Em relação aos desfechos primários, observou-se que no grupo de triagem em uma etapa, houve o dobro de diagnóstico de DMG quando comparado ao grupo de triagem em duas etapas (16,5% versus 8,5%). No entanto, as análises por intenção de tratar não demonstraram diferenças significativas entre os grupos para os demais desfechos primários, mesmo após ajustes DMG e covariáveis relacionadas a adesão e peso materno. Quanto aos desfechos secundários e os desfechos de segurança também não houve diferença significativa entre os grupos. No Clube de Revista foram discutidos os seguintes pontos:

  • O fato de o estudo demonstrar que apesar da abordagem em uma etapa diagnosticar o dobro de gestantes com DMG e ainda assim não haver impacto nos desfechos maternos e fetais, nos levou a pensar que, além de não haver diferença entre os dois métodos de triagem, talvez seja apropriada uma flexibilização dos pontos de corte para o diagnóstico de DMG, uma vez que podemos estar superdiagnosticando esta condição e por conseguinte estar gerando tratamentos e acompanhamentos desnecessários;

  • Questionou-se ainda sobre o verdadeiro impacto de tratar o DMG visto o pequeno impacto em desfechos adversos tanto para mãe quanto ao bebê;

  • Observou-se também que a grande maioria das mulheres em estudo eram do grupo étnico branco, o que foi trazido em discussão é que, por este motivo, os resultados do presente estudo não possam ser extrapolados para demais grupos étnicos, bem como para populações com ampla variabilidade étnica como a brasileira por exemplo, pela possibilidade de resultados distintos dos encontrados.

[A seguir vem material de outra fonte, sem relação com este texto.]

(** * Caregiver-Handoff: the rule matcher and the note formatter of [app.py]

    A shallow embedding of the three pure functions of [app.py]
    ([find_red_flags], [generate_support_suggestions], [format_log_entry])
    together with the part of Python's [re] and [str] they rely on, and the
    properties of the specification proved about them.

    Layout: the embedding of the code, the definitions the statements
    need, the lemmas, and last the claims of the specification. *)

From Stdlib Require Import String Ascii NArith ZArith Lia DecimalString.
From stdpp Require Import base option list gmap sorting.

Local Open Scope N_scope.
Local Open Scope list_scope.

(** * Part I: the code *)

(** ** Python strings

    A Python [str] is a sequence of Unicode code points. The literals of
    the source file are UTF-8 text; [py] decodes one into its code points. *)

Abbreviation str := (list N).

Fixpoint utf8_decode (bs : list N) : str :=
  match bs with
  | [] => []
  | b0 :: t0 =>
    if b0 <? 0x80 then b0 :: utf8_decode t0
    else if b0 <? 0xE0 then
      match t0 with
      | b1 :: t1 => ((b0 - 0xC0) * 64 + (b1 - 0x80)) :: utf8_decode t1
      | _ => []
      end
    else if b0 <? 0xF0 then
      match t0 with
      | b1 :: b2 :: t2 =>
        ((b0 - 0xE0) * 4096 + (b1 - 0x80) * 64 + (b2 - 0x80)) :: utf8_decode t2
      | _ => []
      end
    else
      match t0 with
      | b1 :: b2 :: b3 :: t3 =>
        ((b0 - 0xF0) * 262144 + (b1 - 0x80) * 4096 + (b2 - 0x80) * 64 + (b3 - 0x80))
          :: utf8_decode t3
      | _ => []
      end
  end.

Definition py (s : string) : str :=
  utf8_decode (map N_of_ascii (list_ascii_of_string s)).
Arguments py : simpl never.

(** Truthiness of a [str] and of a list: only the empty one is falsy. *)
Definition truthy (s : str) : bool :=
  match s with [] => false | _ :: _ => true end.

Definition truthy_list (l : list str) : bool :=
  match l with [] => false | _ :: _ => true end.

(** [a or b] on strings. *)
Definition or_else (a b : str) : str := if truthy a then a else b.

(** Comparison of two [str] values: lexicographic on code points. *)
Fixpoint str_cmp (a b : str) : comparison :=
  match a, b with
  | [], [] => Eq
  | [], _ :: _ => Lt
  | _ :: _, [] => Gt
  | x :: a', y :: b' =>
    match x ?= y with
    | Eq => str_cmp a' b'
    | c => c
    end
  end.

Definition str_lt (a b : str) : Prop := str_cmp a b = Lt.
Definition str_le (a b : str) : Prop := str_cmp a b <> Gt.

#[global] Instance str_le_dec a b : Decision (str_le a b).
Proof. unfold str_le. destruct (str_cmp a b); [left | left | right]; congruence. Defined.

(** ** Character classes

    On ASCII the classes are fixed. Outside ASCII they come from the
    interpreter's Unicode database, which is kept abstract: every theorem
    below holds whatever the database says about non-ASCII code points. *)

Record unicode_db : Type := UnicodeDb {
  db_isalnum : N -> bool;   (* str.isalnum of a non-ASCII code point *)
  db_tolower : N -> N       (* simple lower-case mapping of a non-ASCII code point *)
}.

Definition in_range (lo hi c : N) : bool := (lo <=? c) && (c <=? hi).

Definition ascii_upper (c : N) : bool := in_range 65 90 c.
Definition ascii_lower (c : N) : bool := in_range 97 122 c.
Definition ascii_digit (c : N) : bool := in_range 48 57 c.
Definition ascii_letter (c : N) : bool := ascii_upper c || ascii_lower c.

(** Lower-casing of the ASCII letters only. *)
Definition ascii_fold (c : N) : N := if ascii_upper c then c + 32 else c.

(** [str.isspace] of one code point: the white space [strip] removes. *)
Definition isspace (c : N) : bool :=
  in_range 0x09 0x0D c || in_range 0x1C 0x20 c
  || (c =? 0x85) || (c =? 0xA0) || (c =? 0x1680)
  || in_range 0x2000 0x200A c
  || (c =? 0x2028) || (c =? 0x2029) || (c =? 0x202F) || (c =? 0x205F)
  || (c =? 0x3000).

Section Unicode.
Context (db : unicode_db).

Definition tolower (c : N) : N :=
  if c <? 128 then ascii_fold c else db_tolower db c.

(** A word character of [\b]: alphanumeric or underscore. *)
Definition is_word (c : N) : bool :=
  if c <? 128 then ascii_letter c || ascii_digit c || (c =? 95)
  else db_isalnum db c.

Definition is_word_opt (o : option N) : bool :=
  match o with Some c => is_word c | None => false end.

(** [\b]: exactly one of the two neighbours is a word character; the
    outside of the string counts as a non-word character. *)
Definition at_boundary (prev next : option N) : bool :=
  xorb (is_word_opt prev) (is_word_opt next).

(** Lower-case characters that share their upper case with an ASCII
    letter (the case fixes of the regex compiler): dotless i for [i] and
    long s for [s]. *)
Definition ignorecase_fixes (lo : N) : list N :=
  if lo =? 0x69 then [0x131]
  else if lo =? 0x73 then [0x17F]
  else [].

(** One literal of the pattern against one character of the text. A cased
    literal under IGNORECASE compares lower-cased characters; anything
    else compares exactly. Patterns are ASCII (see [parse_items]), so the
    cased literals are the ASCII letters. *)
Definition lit_match (ignorecase : bool) (p c : N) : bool :=
  if ignorecase && ascii_letter p then
    let lo := ascii_fold p in
    let lc := tolower c in
    (lc =? lo) || existsb (N.eqb lc) (ignorecase_fixes lo)
  else c =? p.

End Unicode.

(** ** Regular expressions: the fragment of [re] the rule tables use *)

Inductive regex : Type :=
| Empty
| Literal (c : N)
| Boundary
| Seq (r1 r2 : regex)
| Branch (r1 r2 : regex).

(** Characters with a meaning of their own in a pattern. *)
Definition special (c : N) : bool :=
  existsb (N.eqb c) (py ".^$*+?{}[]\|()").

Pílula do Clube: o presente ensaio clínico randomizado e pragmático demonstrou que o método de triagem em uma etapa diagnosticou DMG duas vezes mais do que a abordagem em duas etapas e que, no entanto, não houve diferença nos desfechos materno e fetais entre os grupos.


Discutido no Clube de Revista em 29/03/2021.